Nach dem Ausklinken des Landegeräts wird sich der Orbiter zunächst auf
Kollisionskurs mit dem Roten Planeten befinden. In einem weiteren
entscheidenden Manöver müssen die Bodenkontrolleure dann seine Flugbahn
korrigieren und seine Geschwindigkeit auf 1,8 km/s drosseln. Bei dieser
Geschwindigkeit kann die Schwerkraft des Mars den Orbiter erfassen und ihn
auf seine Umlaufbahn lenken. Anschließend sind noch eine ganze Reihe von
Manövern erforderlich, bevor der Orbiter seine endgültige Einsatzposition
- eine stark elliptische polare Umlaufbahn - erreichen wird und die
wissenschaftlichen Beobachtungen beginnen können.
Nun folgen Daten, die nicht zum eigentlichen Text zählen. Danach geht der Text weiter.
(* ===== verification/ClusterInfo.v ===== *)
(** * The cluster page (static/js/cluster/loadInfoData.js)

    The page of one cluster: its databases, its nodes with the operations on
    them, its monitoring panels, its tasks and its events.  Each function of
    the script is a definition of the same name; each AngularJS controller is
    the script it runs when the page loads, and the functions it puts on its
    scope.  [cluster_page] collects the buttons of the page. *)

From S2P Require Import Prelude JsValue Json Browser Logic Contracts Widgets Utils DatePairs Urls.

(** ** Addresses *)

Definition getMonitorUrl (dashboardName panelId : string) (clusterId startTime endTime : val)
    (type : string) : string :=
  "/page/monitor/cluster?clusterId=" +:+ to_str clusterId +:+
  "&dashboardName=" +:+ dashboardName +:+ "&panelId=" +:+ panelId +:+
  "&startTime=" +:+ to_str startTime +:+ "&endTime=" +:+ to_str endTime +:+ "&type=" +:+ type.

Definition viewConsole (dbId dbName : val) : prog unit :=
  clusterId <- val_of "#clusterId" ;;
  goto ("/page/db/viewConsole?dbName=" +:+ to_str dbName +:+ "&dbId=" +:+ to_str dbId +:+
        "&clusterId=" +:+ to_str clusterId).

Definition getTableInfo (dbId dbName : val) : prog unit :=
  clusterId <- val_of "#clusterId" ;;
  goto ("/page/tables/tablelist?dbName=" +:+ to_str dbName +:+ "&dbId=" +:+ to_str dbId +:+
        "&clusterId=" +:+ to_str clusterId).

Definition dbmonitor (dbId dbName : val) : prog unit :=
  clusterId <- val_of "#clusterId" ;;
  goto ("/monitor/dbmonitor?dbId=" +:+ to_str dbId +:+ "&dbName=" +:+ to_str dbName +:+
        "&clusterId=" +:+ to_str clusterId).

Definition viewNodeMonitor (nodeId host : val) : prog unit :=
  clusterId <- val_of "#clusterId" ;;
  goto ("/monitor/nodeMonitor?nodeId=" +:+ to_str nodeId +:+ "&host=" +:+ to_str host +:+
        "&clusterId=" +:+ to_str clusterId).

Definition getConfigOfNode (nodeId : val) : prog unit :=
  clusterId <- val_of "#clusterId" ;;
  goto ("/node/goConfigPage?clusterId=" +:+ to_str clusterId +:+ "&nodeId=" +:+ to_str nodeId +:+
        "&isGet=true").

Definition setConfigOfNode (nodeId : val) : prog unit :=
  clusterId <- val_of "#clusterId" ;;
  goto ("/node/goConfigPage?clusterId=" +:+ to_str clusterId +:+ "&nodeId=" +:+ to_str nodeId +:+
        "&isGet=false").

(** ** Events of the cluster *)

Definition event_columns : list column :=
  [ col "数据库名" "dbName" "left" "left";
    col "表名" "tableName" "left" "left";
    col "rangeId" "rangeId" "center" "middle";
    col "nodeId" "nodeId" "center" "middle";
    col "类型" "statisticsType" "center" "middle";
    col "开始时间" "startTime" "center" "middle";
    col "结束时间" "endTime" "center" "middle";
    col "持续时间（纳秒）" "continuedTime" "center" "middle" ].

Definition clusterEvent : prog unit :=
  clusterId <- val_of "#clusterId" ;;
  startTime <- val_of "#startEvent" ;;
  endTime <- val_of "#endEvent" ;;
  options_data <- new_ref (Arr []) ;;
  ajax (post_sync "/cluster/getClusterEvent"
          [("clusterId", clusterId); ("startTime", startTime); ("endTime", endTime)])
    (fun data =>
       ok <- code_is data 0 ;;
       if ok then attach <- get data "attach" ;; put_ref options_data attach else done)
    no_error ;;
  rows <- get_ref options_data ;;
  show_table "#viewclustereventlist" event_columns rows.

(** ** Monitoring *)

Definition load_frame (sel src : string) : prog unit :=
  set_attr sel "src" (Str src) ;; call "load" [Str sel].

Definition date_parse (v : val) : prog val := op1 (ODateParse (to_str v)).

(** The period of a query: [undefined] twice with the default options. *)
Definition period (type start stop : string) : prog (val * val) :=
  if String.eqb type "defaultOptions" then Ret (Undef, Undef) else
  s <- val_of start ;; startTime <- date_parse s ;;
  e <- val_of stop ;; endTime <- date_parse e ;;
  Ret (startTime, endTime).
Beagle 2 wird inzwischen auf dem Mars gelandet sein. Vorgesehen ist
hierfür ein ausgedehntes elliptisches Gebiet von 300 km Länge und 150 km
Breite in der Äquatorregion Isidis Planitia, das wegen der dort heftig
wehenden Marswinde und der relativ ebenen Oberfläche ausgewählt wurde.
Beagle 2 wird an Fallschirmen herabschweben und schließlich, geschützt
durch große Luftkissen, auf der Marsoberfläche aufsetzen. Nach seiner
Landung wird es den Betreibern in der britischen
„Jodrell-Bank“-Radioteleskopstation mit einem Signal - einer
Neun-Ton-Melodie, die von der britischen Popgruppe Blur für das
Beagle-2-Team komponiert wurde - anzeigen, daß es sein Ziel sicher
erreicht hat.

Mars Express soll mindestens zwei Jahre lang die Oberfläche, die Schichten
unter der Oberfläche und die Atmosphäre des Mars erforschen. Das
Landegerät wird etwa sechs Erdmonate lang die Oberfläche des Planeten
erkunden und seine Daten über den Orbiter zur Erde senden.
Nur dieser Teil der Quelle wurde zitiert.